Quando a tela se torna gaiola: o adoecimento silencioso das mulheres na era digital – Por Aline Teixeira
Vivemos grudadas na tela. Acordamos com notificações, trabalhamos no computador, descansamos rolando o feed. A tecnologia prometeu liberdade e praticidade, mas a verdade é que muitas mulheres estão se sentindo cada vez mais presas — presas à necessidade de responder rápido, parecer bem, produzir o tempo todo, cuidar de tudo e ainda sorrir para a câmera. O excesso de tela deixou de ser apenas um hábito: virou um fator de adoecimento emocional e social.
A Organização Mundial da Saúde já alertou: as mulheres têm o dobro de chance de desenvolver depressão em relação aos homens. E essa diferença aumenta quando analisamos o impacto das redes sociais. Estudos da Unifesp mostram que mulheres que passam mais de quatro horas por dia nas redes têm 55% mais risco de sintomas depressivos. Não é coincidência. As redes se tornaram vitrines de vidas perfeitas, corpos perfeitos, famílias perfeitas. E, diante disso, a mulher real — cansada, sobrecarregada, múltipla — se sente insuficiente.
A comparação constante corrói a autoestima. A cobrança por produtividade eterna desgasta a mente. O medo de parecer “fraca” impede o pedido de ajuda. E o mais cruel: muitas mulheres estão rodeadas de gente o tempo todo, mas se sentem profundamente sozinhas. É a solidão digital — conectadas ao mundo, desconectadas de si mesmas.
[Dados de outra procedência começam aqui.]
(** ** Exceptions and fallible results *)

Inductive exn_class :=
| TypeError | AttributeError | ValueError | KeyError
| FileExistsError | FileNotFoundError | NotADirectoryError | IsADirectoryError
| OverflowError | UnicodeDecodeError | UnicodeEncodeError
| RequestException.

Record exn := Exn { exn_cls : exn_class; exn_msg : string }.

Inductive res (A : Type) :=
| Ok (a : A)
| Raise (e : exn).
Arguments Ok {A} a.
Arguments Raise {A} e.

Definition rbind {A B} (m : res A) (f : A -> res B) : res B :=
  match m with
  | Ok a => f a
  | Raise e => Raise e
  end.

Notation "'let*' x ':=' m 'in' k" := (rbind m (fun x => k))
  (at level 10, x name, m at level 100, k at level 200).

(** [for x in xs: ys.append(f(x))], stopping at the first exception. *)
Fixpoint rmapM {A B} (f : A -> res B) (xs : list A) : res (list B) :=
  match xs with
  | [] => Ok []
  | x :: xs' =>
      let* y := f x in
      let* ys := rmapM f xs' in
      Ok (y :: ys)
  end.

(** [[x for x in xs if p(x)]] with a predicate that can raise. *)
Fixpoint rfilterM {A} (p : A -> res bool) (xs : list A) : res (list A) :=
  match xs with
  | [] => Ok []
  | x :: xs' =>
      let* b := p x in
      let* ys := rfilterM p xs' in
      Ok (if b then x :: ys else ys)
  end.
Além disso, a tela invadiu os espaços de convivência. As conversas viraram áudios apressados. Os laços sociais foram substituídos por curtidas. O abraço deu lugar ao emoji. A saúde social — a capacidade de criar vínculos reais — está se perdendo, e com ela, a sensação de pertencimento. E sem pertencimento, a saúde mental desaba.
As mães estão entre as mais afetadas. Segundo a Fiocruz, 1 em cada 4 sofre sintomas de depressão pós-parto prolongada, agravados pela comparação com maternidades “instagramáveis”. Já as adolescentes enfrentam pressão estética, ansiedade social e cyberbullying: a Unicef aponta que 70% das meninas já se sentiram inadequadas por causa das redes.
Não se trata de demonizar a tecnologia. Ela pode empoderar, informar, aproximar. O problema é quando a tela substitui a vida. Quando o digital dita o nosso valor. Quando o algoritmo define nosso humor. Quando o like vale mais do que o olhar.
Precisamos falar sobre limites. Sobre descanso sem culpa. Sobre presença real. Precisamos reconstruir redes de apoio, incentivar conversas sinceras, acolher fragilidades. Precisamos ensinar nossas meninas que performance não é identidade. E lembrar às mulheres adultas que força verdadeira não é aguentar tudo — é reconhecer quando algo está demais.
Cuidar da saúde emocional das mulheres não é uma pauta individual. É uma urgência social. Quando uma mulher adoece, toda a rede ao redor se fragiliza. Quando uma mulher se fortalece, gerações são tocadas.
Talvez o primeiro passo para a cura seja simples e corajoso: desligar a tela por alguns instantes e voltar a sentir a vida com as próprias mãos.
Mais do que conectadas, precisamos voltar a estar presentes.
Aline Teixeira é gestora de políticas públicas e estudante de psicologia.